* _Task to complete_:
Check each line of the records below and collect those holding "ContentTypeProtobuf".

* _Provided records_:
========
(* ===== verification/OrderEvents.v ===== *)
(** * The published order events

    The contract between order-service and its consumers: the topic constants of
    [api/orderevents], the protobuf message of an accepted order, and the adapter
    [ordereventamqp] that builds the message of an event and translates what the
    broker said of it. *)
From S2P Require Import Prelude GoErrors GoStrings External OrderErrors OrderDomain OrderPorts.

(* @go order-service/api/orderevents/topic.go ExchangeOrders *)
Definition ExchangeOrders : string := "orders".
(* @go order-service/api/orderevents/topic.go ExchangeOrdersKind *)
Definition ExchangeOrdersKind : string := "topic".
(* @go order-service/api/orderevents/topic.go ExchangeOrdersDurable *)
Definition ExchangeOrdersDurable : bool := true.
(* @go order-service/api/orderevents/topic.go ExchangeOrdersAutoDelete *)
Definition ExchangeOrdersAutoDelete : bool := false.
(* @go order-service/api/orderevents/topic.go ExchangeOrdersInternal *)
Definition ExchangeOrdersInternal : bool := false.
(* @go order-service/api/orderevents/topic.go RoutingKeyOrderAccepted *)
Definition RoutingKeyOrderAccepted : string := "order.accepted.v1".
(* @go order-service/api/orderevents/topic.go MessageTypeOrderAccepted *)
Definition MessageTypeOrderAccepted : string := "order.accepted.v1".
(* @go order-service/api/orderevents/topic.go ContentTypeProtobuf *)
Definition ContentTypeProtobuf : string := "application/protobuf".

(** [timestamppb.New] and [AsTime]. *)
Class TimestampLib : Type := {
  timestamp : Type;
  timestamppb_New : Z → timestamp;
  AsTime : timestamp → Z;
}.
Class TimestampLaws (T : TimestampLib) : Prop := { AsTime_New : ∀ t, AsTime (timestamppb_New t) = t }.
#[export] Instance sample_timestamps : TimestampLib :=
  {| timestamp := Z; timestamppb_New t := t; AsTime t := t |}.
#[export] Instance sample_timestamps_laws : TimestampLaws sample_timestamps.
Proof. by split. Qed.

Section messages.
Context {Times : TimestampLib}.

(** The generated message types: a sub-message may be absent. *)
Record protoMoney := mkProtoMoney { pm_AmountInMinorUnits : Z; pm_Currency : string }.
Record protoLine := mkProtoLine {
  pln_ProductSku : string;
  pln_Quantity : Z;
  pln_UnitPrice : option protoMoney;
}.
Record protoOrderAccepted := mkProtoOrderAccepted {
  poa_EventId : string;
  poa_OrderId : string;
  poa_OccurredAt : option timestamp;
  poa_CustomerEmail : string;
  poa_TotalAmount : option protoMoney;
  poa_Lines : list (option protoLine);
}.

(* @go order-service/internal/order/adapter/outbound/ordereventamqp/publisher.go protoMoney *)
Definition protoMoney_of (amountInMinorUnits : Z) (currency : string) : protoMoney :=
  mkProtoMoney amountInMinorUnits currency.

(** [int32(line.Quantity)] keeps the low 32 bits. *)
(* @go order-service/internal/order/adapter/outbound/ordereventamqp/publisher.go protoOrderAccepted *)
Definition protoOrderAccepted_of (event : OrderAcceptedEvent) : protoOrderAccepted := {|
  poa_EventId := oae_EventID event;
  poa_OrderId := oae_OrderID event;
  poa_OccurredAt := Some (timestamppb_New (oae_OccurredAt event));
  poa_CustomerEmail := oae_CustomerEmail event;
  poa_TotalAmount :=
    Some (protoMoney_of (AmountInCents (oae_Total event)) (Currency (oae_Total event)));
  poa_Lines := (λ line, Some (mkProtoLine (oal_ProductSKU line) (wrap32 (oal_Quantity line))
    (Some (protoMoney_of (AmountInCents (oal_UnitPrice line)) (Currency (oal_UnitPrice line))))))
    <$> oae_Lines event;
|}.
End messages.

(* @go order-service/internal/platform/rabbitmq/publisher.go Message *)
Record Message := mkMessage {
  msg_Exchange : string;
  msg_RoutingKey : string;
  msg_Type : string;
  msg_ContentType : string;
  msg_MessageID : string;
  msg_CorrelationID : string;
  msg_Body : string;
}.

(** ** The adapter *)
Section adapter.
Context {Times : TimestampLib} {Wire : Codec protoOrderAccepted}.

(** The message of an event, or why there is none. *)
(* @src order-service/internal/order/adapter/outbound/ordereventamqp/publisher.go:36-54 Publisher.PublishOrderAccepted *)
Definition message_of (event : OrderAcceptedEvent) (correlationID : string) : order_result Message :=
  match Marshal (protoOrderAccepted_of event) with
  | Err text => Err (Join (app ErrEventUnpublishable)
                       (Wrap "marshal order accepted event" (Opaque text)))
  | Ok body => Ok {|
      msg_Exchange := ExchangeOrders;
      msg_RoutingKey := RoutingKeyOrderAccepted;
      msg_Type := MessageTypeOrderAccepted;
      msg_ContentType := ContentTypeProtobuf;
      msg_MessageID := oae_EventID event;
      msg_CorrelationID := correlationID;
      msg_Body := body;
    |}
  end.

(* @src order-service/internal/order/adapter/outbound/ordereventamqp/publisher.go:56-65 Publisher.PublishOrderAccepted *)
Definition translate (published : order_result unit) : order_result unit :=
  match published with
  | Ok _ => Ok tt
  | Err err =>
      if is_mq err ErrUnavailable then Err (Join (app ErrPublisherUnavailable) err)
      else if is_mq err ErrOutcomeUnknown then Err (Join (app ErrPublicationOutcomeUnknown) err)
      else Err err
  end.

End adapter.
========
* _Response box_:
(* @go order-service/api/orderevents/topic.go ContentTypeProtobuf *)
Definition ContentTypeProtobuf : string := "application/protobuf".
      msg_ContentType := ContentTypeProtobuf;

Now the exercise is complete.